“惜儿,拿个圆凳坐爷旁边,陪着爷看账本。”陆屹川松了严惜的手,径自坐去了书桌后面。
严惜搬过来她常坐的圆凳放到书桌旁,陆屹川递了一本账册给她,“先看看,能不能看懂?”
严惜拿过账册,掀开一看,这应该是哪个药材庄子上的账本,上面记着药材缴纳人、药材种类及数量。
账本记录相对简单,她好像能看得懂一点儿。
翌日中秋,家中女眷都是要拜月的,偏偏这日是个阴天。一整日不见阳光,晚上怕是也没有月亮。
凡是节日,陆家人都聚集在梧桐院用晚膳。
严惜到底不过是丫头,她是没有机会过去的。她一早就想好了,晚上她跟彩蝶,阿兰一起吃月团、糕点。
可是陆大爷怎么这么早就从外院回来了?
陆屹川从外院回来,洗了手脸就拉着严惜腻歪。
昨晚,陆大爷不知因何又折腾的不轻,晨起醒来,严惜腿脚发软。睡了半晌午好不容易才休息过来,陆大爷回来又抱着她不放。
严惜担心陆大爷白日宣淫,倒是冤枉他了。
他想着今晚不能陪严惜用饭,于是便早早地回来,想陪她一会儿再去梧桐院。
小娘子娇软,他恨不能将她揉进骨子里,自是抱着不愿放手。
陆大爷揉捏着严惜的指头,脸颊贴着她的脸颊说:“爷会早些回来,惜儿等爷回来陪你。

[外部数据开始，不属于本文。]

(** * Zeal: the bard melody sequencer (melody.cpp)

    A shallow embedding of [Melody::start], [Melody::end],
    [Melody::handle_stop_cast_callback], [Melody::stop_current_cast],
    [Melody::tick] and the [/melody] command handler, with the game client
    seen through a snapshot record of what its accessors report. *)

From Stdlib Require Import ZArith List String Bool Lia.
Import ListNotations.
Local Open Scope string_scope.
Local Open Scope list_scope.
Local Open Scope Z_scope.

(** ** Machine integers

    The client is a 32-bit x86 process: [int] and [size_t] are 32 bits wide,
    [ULONGLONG] is 64 bits wide.  Values are kept in [Z] and every operation
    that can leave the range is followed by its wrap-around.  Overflow of a
    signed [int] is undefined in C++; the embedding wraps there too, and the
    statements that depend on such a sum assume it stays in range. *)

Definition INT_MAX : Z := 2 ^ 31 - 1.
Definition INT_MIN : Z := - 2 ^ 31.

(** Conversion to [int] (two's complement). *)
Definition to_int (z : Z) : Z := (z + 2 ^ 31) mod 2 ^ 32 - 2 ^ 31.

(** Conversion to [size_t], as in the usual arithmetic conversions of a
    comparison between an [int] and [songs.size()]. *)
Definition to_size_t (z : Z) : Z := z mod 2 ^ 32.

(** Conversion to [ULONGLONG]. *)
Definition to_ulonglong (z : Z) : Z := z mod 2 ^ 64.

Definition in_int (z : Z) : Prop := INT_MIN <= z <= INT_MAX.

”
严惜轻声嗯着点头。
申时正陆屹川走的,申时三刻彩蝶就从灶房里将晚膳提了回来。
松柏院里就她们三个,严惜招呼彩蝶将饭菜摆到茶房里,三个人围着一个小几吃了餐饭。
饭罢,拿出月团跟糕点,另外煮了壶茶,三人围着小几又说又笑。
彩蝶说:“这个中秋过得很实在,要是有壶酒就好了,咱们也喝个不醉不归。”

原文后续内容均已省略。